A national power company was having considerable issues preventing the theft of copper from the bases of electrical pylons in a public reserve.
On regular occasions during the day and the night the copper earthing strips were being hacked off the pylons. The concern was not only the loss of the earthing strips but that the thieves were putting not only themselves at risk of electrocution but also there was the real danger that household appliances could also become dangerous in peoples homes.
The boldness of the attacks was evident as the pylons were outside the substation compound and therefore vulnerable to these attacks. This also meant that any security equipment fitted to the pylons could be damaged or vandalised during a theft and so prevent any alarm from activating. Furthermore there was no telephone or internet connection available as the whole substation was in the middle of a public reserve. This prevented the standard range of equipment unable to signal for help.
Because of these issues it was decide to utilise the latest in wireless technology detectors. It was impossible to see the device in situ and therefore vandalism concerns were no longer an issue.
The wireless security detector had the advantage of being small and discreet and needed no cabling. With a range of 300m to the wireless receiver, sited inside the compound, each device was fitted inside the protective cowling of the copper strip. If the cowling was removed, in trying to attack the copper earthing strip, this activated the wireless device.
The next problem to resolve was how to get an alarm signal to a monitoring centre as there were no phone lines available.

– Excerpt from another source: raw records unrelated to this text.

(** * actor-cpp: a shallow embedding of the actor runtime

    The development follows the C++ sources file by file:
    - [message.h], [message.cpp]: the [Message] value and its payload accessors;
    - [actor.h], [actor.cpp]: the actor life cycle, its mailbox and [send];
    - [event_loop.h], [event_loop.cpp]: the registry and message delivery;
    - [scheduler.h], [scheduler.cpp]: the selection policies.

    Objects held through [std::shared_ptr] live in a store indexed by
    addresses, so that an actor that is erased from a registry can still be
    observed by whoever else holds it.  Lines written to [std::cout] and
    [std::cerr] are collected, in order, in the store's output.  A call
    that an exception can leave yields a [completion]: the value returned
    or the exception, with the store the call leaves behind. *)

From Stdlib Require Import ZArith NArith.
From stdpp Require Import base decidable option list strings gmap.

Open Scope string_scope.

(** ** message.h *)

(** [enum class Priority { LOW = 0, NORMAL = 1, HIGH = 2, CRITICAL = 3 }] *)
Inductive Priority := LOW | NORMAL | HIGH | CRITICAL.

#[global] Instance Priority_eq_dec : EqDecision Priority.
Proof. solve_decision. Defined.

(** [static_cast<int>(priority)] *)
Definition priority_to_int (p : Priority) : Z :=
  match p with
  | LOW => 0
  | NORMAL => 1
  | HIGH => 2
  | CRITICAL => 3
  end.

(** [std::any]: a value together with the identity of its type.  The closed
    universe below holds the types the repository stores in payloads
    ([bool] in the tests, [int] in the example) and [std::string]. *)
Inductive any :=
| any_bool (b : bool)
| any_int (z : Z)
| any_string (s : string).

(** [std::any_cast<T>]: succeeds only when the stored type is exactly [T];
    [None] stands for the [std::bad_any_cast] exception. *)
Class AnyCast (T : Type) := any_cast : any -> option T.

#[global] Instance any_cast_bool : AnyCast bool :=
  fun a => match a with any_bool b => Some b | _ => None end.
#[global] Instance any_cast_int : AnyCast Z :=
  fun a => match a with any_int z => Some z | _ => None end.
#[global] Instance any_cast_string : AnyCast string :=
  fun a => match a with any_string s => Some s | _ => None end.

(** [std::chrono::system_clock::time_point], as a tick count. *)
Definition time_point := Z.

Record Message := mkMessage {
  type_ : string;
  sender_id_ : string;
  target_id_ : string;
  payload_ : gmap string any;
  created_at_ : time_point;
  priority_ : Priority
}.

(** The constructor of [message.cpp].  [now] is the value that
    [std::chrono::system_clock::now()] returns while the object is built. *)
Definition Message_ctor (type sender_id target_id : string)
    (payload : gmap string any) (priority : Priority) (now : time_point) : Message :=
  {| type_ := type;
     sender_id_ := sender_id;
     target_id_ := target_id;
     payload_ := payload;
     created_at_ := now;
     priority_ := priority |}.

(** The two defaulted arguments of the declaration in [message.h]:
    [payload = {}] and [priority = Priority::NORMAL]. *)
Definition default_payload : gmap string any := ∅.
Definition default_priority : Priority := NORMAL.

Definition get_type (m : Message) : string := type_ m.
Definition get_sender_id (m : Message) : string := sender_id_ m.
Definition get_target_id (m : Message) : string := target_id_ m.
Definition get_payload (m : Message) : gmap string any := payload_ m.
Definition get_created_at (m : Message) : time_point := created_at_ m.
Definition get_priority (m : Message) : Priority := priority_ m.

Definition has_payload_key (m : Message) (key : string) : bool :=
  bool_decide (is_Some (payload_ m !! key)).

(** What a member function can throw: [std::runtime_error(what)]. *)
Inductive exception := runtime_error (what : string).

(** The outcome of a call that either returns or throws. *)
Inductive outcome (T : Type) :=
| Returns (v : T)
| Throws (e : exception).
Arguments Returns {T} v.
Arguments Throws {T} e.

Section PayloadAccess.
(** [e.what()] of [std::bad_any_cast]: chosen by the standard library. *)
Variable bad_any_cast_what : string.

Context {T : Type} `{AnyCast T}.

Definition get_payload_value (m : Message) (key : string) : outcome T :=
  match payload_ m !! key with
  | Some second =>
      match any_cast second with
      | Some v => Returns v
      | None =>
          Throws (runtime_error
                    ("Type mismatch for key '" ++ key ++ "': " ++ bad_any_cast_what))
      end
  | None => Throws (runtime_error ("Key not found in payload: " ++ key))
  end.

Definition get_payload_value_or (m : Message) (key : string) (default_value : T) : T :=
  match payload_ m !! key with
  | Some second =>
      match any_cast second with
      | Some v => v
      | None => default_value
      end
  | None => default_value
  end.
End PayloadAccess.

(** ** actor.h, event_loop.h: the data *)

(** [enum class State] of [Actor]. *)
Inductive State := CREATED | INITIALIZED | RUNNING | STOPPING | STOPPED.

#[global] Instance State_eq_dec : EqDecision State.
Proof. solve_decision. Defined.

(** Addresses of the objects held through [std::shared_ptr] and
    [std::weak_ptr]. *)
Abbreviation addr := nat.

(** A [MessageHandler] is a [std::function<void(const Message&)>]: an opaque
    callable.  The table stores which callable is registered; what calling it
    does is given by the function [invoke] of the section [ActorMethods]. *)
Abbreviation MessageHandler := nat.

Record Actor := mkActor {
  id_ : string;
  name_ : string;
  state_ : State;
  message_queue_ : list Message;            (* front of the queue first *)
  handlers_ : gmap string MessageHandler;
  event_loop_ : addr                         (* the weak reference *)
}.

(** The registry and the run flag.  The member [scheduler_] is left out:
    none of the member functions modelled below reads it. *)
Record EventLoop := mkEventLoop {
  actors_ : gmap string addr;
  running_ : bool
}.

(** The lines the code writes to [std::cout] (constructors [out_]) and
    [std::cerr] (constructors [err_]), with the values they print. *)
Inductive Output :=
| err_cannot_initialize (name : string) (current_state : State)
| err_cannot_start (name : string) (current_state : State)
| out_state_changed (name id : string) (old_state new_state : State)
| err_rejected_message (name : string) (current_state : State)
| err_unhandled_message_type (name id type : string)
| err_send_no_event_loop
| out_registered_actor (name id : string)
| out_removed_actor (name id : string)
| err_target_not_running (target_id : string)
| err_target_not_found (target_id : string).

(** The store: live actors, live event loops, and everything printed so
    far.  A weak reference whose address is absent from [event_loops] has
    expired. *)
Record World := mkWorld {
  actors : gmap addr Actor;
  event_loops : gmap addr EventLoop;
  output : list Output
}.

Definition with_state (new_state : State) (A : Actor) : Actor :=
  {| id_ := id_ A; name_ := name_ A; state_ := new_state;
     message_queue_ := message_queue_ A; handlers_ := handlers_ A;
     event_loop_ := event_loop_ A |}.

Definition with_message_queue (q : list Message) (A : Actor) : Actor :=
  {| id_ := id_ A; name_ := name_ A; state_ := state_ A;
     message_queue_ := q; handlers_ := handlers_ A;
     event_loop_ := event_loop_ A |}.

Definition with_handlers (h : gmap string MessageHandler) (A : Actor) : Actor :=
  {| id_ := id_ A; name_ := name_ A; state_ := state_ A;
     message_queue_ := message_queue_ A; handlers_ := h;
     event_loop_ := event_loop_ A |}.

Definition write_actor (this : addr) (A : Actor) (w : World) : World :=
  {| actors := <[this := A]> (actors w);
     event_loops := event_loops w;
     output := output w |}.

Definition write_event_loop (loop : addr) (E : EventLoop) (w : World) : World :=
  {| actors := actors w;
     event_loops := <[loop := E]> (event_loops w);
     output := output w |}.

Definition print (line : Output) (w : World) : World :=
  {| actors := actors w;
     event_loops := event_loops w;
     output := output w ++ [line] |}.

(** ** actor.cpp

    Every member function takes [this] and the store.  A call through an
    address that holds no actor does nothing: owners keep their actors
    alive, so the case does not arise for a well-formed caller. *)

(** [Actor::Actor]: [id] is the string [generate_id()] draws. *)
Definition Actor_ctor (name : string) (event_loop : addr) (id : string) : Actor :=
  {| id_ := id; name_ := name; state_ := CREATED; message_queue_ := [];
     handlers_ := ∅; event_loop_ := event_loop |}.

A high security transmitter was utilised which signalled over a wireless transmission system to be able to alert the monitoring centre. This also was able to carry out a self check to ensure any network failure alerted the monitoring centre.
The system was commissioned and tested and handed over to the client to enable them to protect the site.
Within seven days the first activation of the wireless security system occurred and a security guard was sent to site at around 10 am one weekday morning. What they discovered was an associated contractor of the client attempting to cut the copper strips from the pylons. The Police were called and the contractor taken to the Police Station.
The wireless system has been installed for nearly three years now and in that time there has never been another attempted theft of the copper strips. The system has proved highly reliable and has never generated a false call. Wireless alarm technology can often offer a solution to a problem when standard equipment has no options. It’s well worth considering.